Goldie later married someone with the surname of Graham, which is her last name in the 1930 Census.  There is a family story that one of her husband's put her children in an orphanage, or told her she needed to choose between the children and him.  The children stayed.  I will say here that from all accounts, while she may have had her flaws, she was a very loving mother and her children stayed close to her, emotionally, if not geographically, their whole lives.

Goldie later married Erville Ray Bonnell, known as Butch.  He was a butcher, and my grandpa, Gene (Eugene), loved him very much and would get up early in the morning to go work with him.  I'm told they were very close.  Butch got sick and Goldie moved him to a different location for health reasons.  She worked for many years at the Cambridge Glass Company, etching the Rosepoint design into plates, teacups, goblets, etc.  While Butch was sick she worked at a hospital.  After he died, she later married Elmer Justice.  From family interviews, I've learned that he was not very nice to Goldie, putting her down, saying unkind things.  Goldie died May 8, 1962 in Cambridge.  

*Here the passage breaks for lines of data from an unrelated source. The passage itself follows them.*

Lemma fold_subtotals (new : list OrderItem.t) : forall total,
  Forall (fun oi => OrderItem.subtotal oi
                    = (OrderItem.unit_price oi
                       * float_of_Z (OrderItem.quantity oi))%float) new ->
  fold_left (fun t oi => (t + OrderItem.subtotal oi)%float) new total
  = fold_left (fun acc l => (acc + fst l * float_of_Z (snd l))%float)
      (map (fun oi => (OrderItem.unit_price oi, OrderItem.quantity oi)) new) total.
Proof.
  induction new as [|oi new IH]; intros total Hall; [reflexivity |].
  inversion Hall as [|? ? Hoi Hnew]; subst. simpl. rewrite Hoi. apply IH, Hnew.
Qed.
End Handler.

Section Aborts.
Context {L : Libraries} {C : Collaborators}.

Lemma simulated_unresolvable_raises w its :
  Exists (unresolvable w) its ->
  forall items total, exists e, simulated_loop w its items total = Raise e.
Proof.
  intros Hex. apply simulated_loop_Raise.
  apply (Exists_impl _ _ _ Hex). intros it Hun.
  exists (HTTPException 404 "Product not found").
  unfold simulated_line. rewrite (lookup_product_unresolvable w it Hun).
  reflexivity.
Qed.

Lemma stripe_unresolvable_raises w its :
  Exists (unresolvable w) its ->
  forall line_items, exists e, stripe_loop w its line_items = Raise e.
Proof.
  intros Hex. apply stripe_loop_Raise.
  apply (Exists_impl _ _ _ Hex). intros it Hun.
  exists (HTTPException 404 "Product not found").
  unfold stripe_line. rewrite (lookup_product_unresolvable w it Hun).
  reflexivity.
Qed.

Lemma checkout_unresolvable env w req :
  Exists (unresolvable w) (CheckoutRequest.items req) ->
  exists e, checkout env w req = (Raise e, w).
Proof.
  intros Hex. unfold checkout. destruct (str_is_empty (STRIPE_SECRET env)).
  - destruct (simulated_unresolvable_raises w _ Hex [] 0%float) as (e & ->).
    simpl. eauto.
  - destruct (stripe_unresolvable_raises w _ Hex []) as (e & ->). eauto.
Qed.

(** With a processor configured, a missing product is answered with a 400:
    the 404 raised in the loop is caught by the handler's own [except]. *)
Lemma stripe_missing_product_is_400 env w req :
  STRIPE_SECRET env <> "" ->
  Exists (unresolvable w) (CheckoutRequest.items req) ->
  status_code_of (checkout env w req).1 = 400.
Proof.
  intros Henv Hex.
  destruct (checkout_unresolvable env w req Hex) as (e & Hc).
  destruct (stripe_checkout_failure_is_400 env w req e Henv) as (detail & ->).
  - rewrite Hc. reflexivity.
  - rewrite Hc. reflexivity.
Qed.
End Aborts.

(** ** The checkout flow *)

Section Claims.
Context {L : Libraries} {C : Collaborators}.

(** Every order a simulated checkout stores is built from the schema
    defaults: currency ["inr"], status ["pending"], no payment intent. *)
Lemma simulated_order_uses_defaults env w req body w' :
  STRIPE_SECRET env = "" ->
  checkout env w req = (Return body, w') ->
  exists d order_id o,
    db w = Some d /\ db w' = Some (with_order d order_id o) /\
    body = simulated_body order_id /\
    Order.currency o = "inr" /\ Order.status o = "pending" /\
    Order.payment_intent_id o = None.
Proof.
  intros Henv Hc.
  destruct (simulated_checkout_Return env w req body w' Henv Hc)
    as (d & new & total & email & order_id & Hd & _ & _ & _ & Hbody & ->).
  eexists d, order_id, _. simpl. auto 10.
Qed.

(** C2: when a simulated checkout goes through, every line of the stored
    order is the cart line at the same position priced from the catalog
    document found for it (its subtotal is unit price times quantity), and the
    order total is the sum of unit price times quantity over the lines, taken
    in input order from zero. *)
Theorem order_total_is_sum_of_catalog_priced_lines env w req body w' :
  STRIPE_SECRET env = "" ->
  checkout env w req = (Return body, w') ->
  exists d order_id o,
    db w = Some d /\
    db w' = Some (with_order d order_id o) /\
    Forall2 (priced_from_catalog d) (CheckoutRequest.items req) (Order.items o) /\
    Order.total o
    = sum_of_lines
        (map (fun oi => (OrderItem.unit_price oi, OrderItem.quantity oi))
           (Order.items o)).
Proof.
  intros Henv Hc.
  destruct (simulated_checkout_Return env w req body w' Henv Hc)
    as (d & new & total & email & order_id & Hd & Hloop & _ & _ & _ & ->).
  apply simulated_loop_Return in Hloop as (new' & Hlines & Hnew & Htotal).
  simpl in Hnew. subst new'.
  eexists d, order_id, _. split; [exact Hd |]. split; [reflexivity |]. simpl.
  assert (Forall2 (priced_from_catalog d) (CheckoutRequest.items req) new) as Hpriced.
  { apply (Forall2_impl _ _ _ _ Hlines). intros it oi.
    apply simulated_line_priced, Hd. }
  split; [exact Hpriced |].
  rewrite Htotal. unfold sum_of_lines. apply fold_subtotals.
  clear -Hpriced. induction Hpriced as [|it oi its ois Hp _ IH]; constructor; auto.
  destruct Hp as (v & oid & f & _ & _ & _ & _ & _ & Hs). exact Hs.
Qed.

(** C3: if the catalog has no document for the reference of some cart line,
    wherever the line stands in the cart, the handler raises and leaves the
    world as it found it, in either mode: no order is stored and no session is
    requested from the processor. *)
Theorem unresolvable_reference_aborts_checkout env w req :
  Exists (unresolvable w) (CheckoutRequest.items req) ->
  exists e,
    (checkout env w req).1 = Raise e /\
    db (checkout env w req).2 = db w /\
    stripe_sessions (checkout env w req).2 = stripe_sessions w.
Proof.
  intros Hex. destruct (checkout_unresolvable env w req Hex) as (e & ->).
  exists e. auto.
Qed.

(** C4: two requests for the same customer whose cart lines agree, position by
    position, on the product reference and on the quantity give the same
    result and leave the same world, whatever other fields (a price, say) the
    lines carry. *)
Theorem checkout_ignores_prices_in_request env w req1 req2 :
  CheckoutRequest.customer_email req1 = CheckoutRequest.customer_email req2 ->
  Forall2 same_reference (CheckoutRequest.items req1) (CheckoutRequest.items req2) ->
  checkout env w req1 = checkout env w req2.
Proof.
  intros Hmail Hitems. unfold checkout. rewrite Hmail.
  rewrite (simulated_loop_ext w (CheckoutRequest.items req1) (CheckoutRequest.items req2)).
  - rewrite (stripe_loop_ext w (CheckoutRequest.items req1) (CheckoutRequest.items req2));
      [reflexivity |].
    apply (Forall2_impl _ _ _ _ Hitems). intros a b Hab.
    apply stripe_line_ext; [apply Hab | apply same_reference_get, Hab].
  - apply (Forall2_impl _ _ _ _ Hitems). intros a b Hab.
    apply simulated_line_ext; [apply Hab | apply same_reference_get, Hab].
Qed.

(** C7: with a processor configured the handler never changes the document
    store, and when it returns, its body is the [url] the processor answered
    to the one session request it has just sent. *)
Theorem stripe_checkout_persists_no_order env w req :
  STRIPE_SECRET env <> "" ->
  db (checkout env w req).2 = db w /\
  forall body,
    (checkout env w req).1 = Return body ->
    exists params url,
      stripe_sessions (checkout env w req).2 = stripe_sessions w ++ [params] /\
      Session_create params = Return url /\
      body = PyDict [("url", url)].
Proof.
  intros Henv.
  destruct (stripe_checkout_cases env w req Henv)
    as [(e & _ & ->)|(lis & params & _ & _ & Hc)]; simpl.
  - split; [reflexivity | discriminate].
  - simpl in Hc. destruct (Session_create params) as [e|url] eqn:Hs; rewrite Hc; simpl.
    + split; [reflexivity | discriminate].
    + split; [reflexivity |]. intros body [= <-]. exists params, url. auto.
Qed.


(** C9: the sign of a quantity is never checked. For a cart line whose
    quantity is an integer [q <= 0] and whose product resolves to a document
    whose price [float()] accepts and whose title, if it has one, is a string,
    the simulated loop builds an OrderItem with quantity [q] and subtotal
    [unit_price * q], unless [q] is beyond the range of a double, where
    [unit_price * q] raises [OverflowError]. Within that range, when the other
    lines of the cart go through and the customer's address is accepted, the
    simulated checkout succeeds and the stored order holds that OrderItem at
    the position of the line. *)
Theorem nonpositive_quantity_is_accepted
    env w d email before olds it after news prod t p q mail :
  STRIPE_SECRET env = "" ->
  db w = Some d ->
  EmailStr email = Return mail ->
  Forall2 (fun it oi => simulated_line w it = Return oi) before olds ->
  Forall2 (fun it oi => simulated_line w it = Return oi) after news ->
  lookup_product w it = Return prod ->
  py_float (get (fields prod) "price" (PyInt 0)) = Return p ->
  get (fields prod) "title" (PyStr "") = PyStr t ->
  it !! "quantity" = Some (PyInt q) ->
  q <= 0 ->
  simulated_line w it
  = (if is_infinity (float_of_Z q) then Raise OverflowError
     else Return (OrderItem.Build (_id prod) t p q (p * float_of_Z q)%float))
  /\
  (is_infinity (float_of_Z q) = false ->
   exists order_id o,
     checkout env w (CheckoutRequest.Build (before ++ it :: after) email)
     = (Return (simulated_body order_id),
        {| db := Some (with_order d order_id o);
           stripe_sessions := stripe_sessions w |}) /\
     Order.items o
     = olds ++ OrderItem.Build (_id prod) t p q (p * float_of_Z q)%float :: news).
Proof.
  intros Henv Hd Hmail Hbefore Hafter Hprod Hp Ht Hq _.
  assert (simulated_line w it
          = (if is_infinity (float_of_Z q) then Raise OverflowError
             else Return (OrderItem.Build (_id prod) t p q (p * float_of_Z q)%float)))
    as Hit.
  { unfold simulated_line, float_mul_int, int_to_float.
    rewrite Hprod. simpl. unfold get at 1. rewrite Hq. simpl. rewrite Hp. simpl.
    destruct (is_infinity (float_of_Z q)); simpl; [reflexivity |].
    rewrite Ht. reflexivity. }
  split; [exact Hit |]. intros Hfin. rewrite Hfin in Hit.
  assert (Forall2 (fun it oi => simulated_line w it = Return oi)
            (before ++ it :: after)
            (olds ++ OrderItem.Build (_id prod) t p q (p * float_of_Z q)%float :: news))
    as Hall.
  { apply Forall2_app; [exact Hbefore |]. constructor; [exact Hit | exact Hafter]. }
  eexists _, _. split.
  - apply (simulated_checkout_succeeds env w d
             (CheckoutRequest.Build (before ++ it :: after) email) _ mail
             Henv Hd Hmail Hall).
  - reflexivity.
Qed.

From interviewing my grandma, Eva Collier Rhinehart Pendleton (Eugene's wife), and Goldie's daughter, Pat (Patricia), I learned that Goldie was a very warm, kind lady with a wonderful sense of humor.  She was devoted to her children, joined several churches - from the Methodists to the Pentecostals, she loved to have her family around her - they often had Sunday dinners, and I have pictures of her and her family sitting on the front porch.  She was close to her siblings, as well.  My grandma remembers a get-together with the family where they were all laughing and telling jokes and seemed like a really fun group of people.

Goldie with her grandson, Stanley Dale Gibson.  Behind her are her daughters, Esther and either Florence or Patricia (can't tell which)

Goldie and "Butch" Bonnell

Goldie (in truck) with Patricia (holding kitten), Donald (holding dog), and Eugene
Goldie and Butch

Goldie and Butch

Goldie, Florence, Ethel, and Esther


1 comment:

  1. Its really cool that you have so many photos! Very interesting woman and what a life story! I think its awesome, good job Tiff! Sometime I need your help to get me started on my history, you are the master.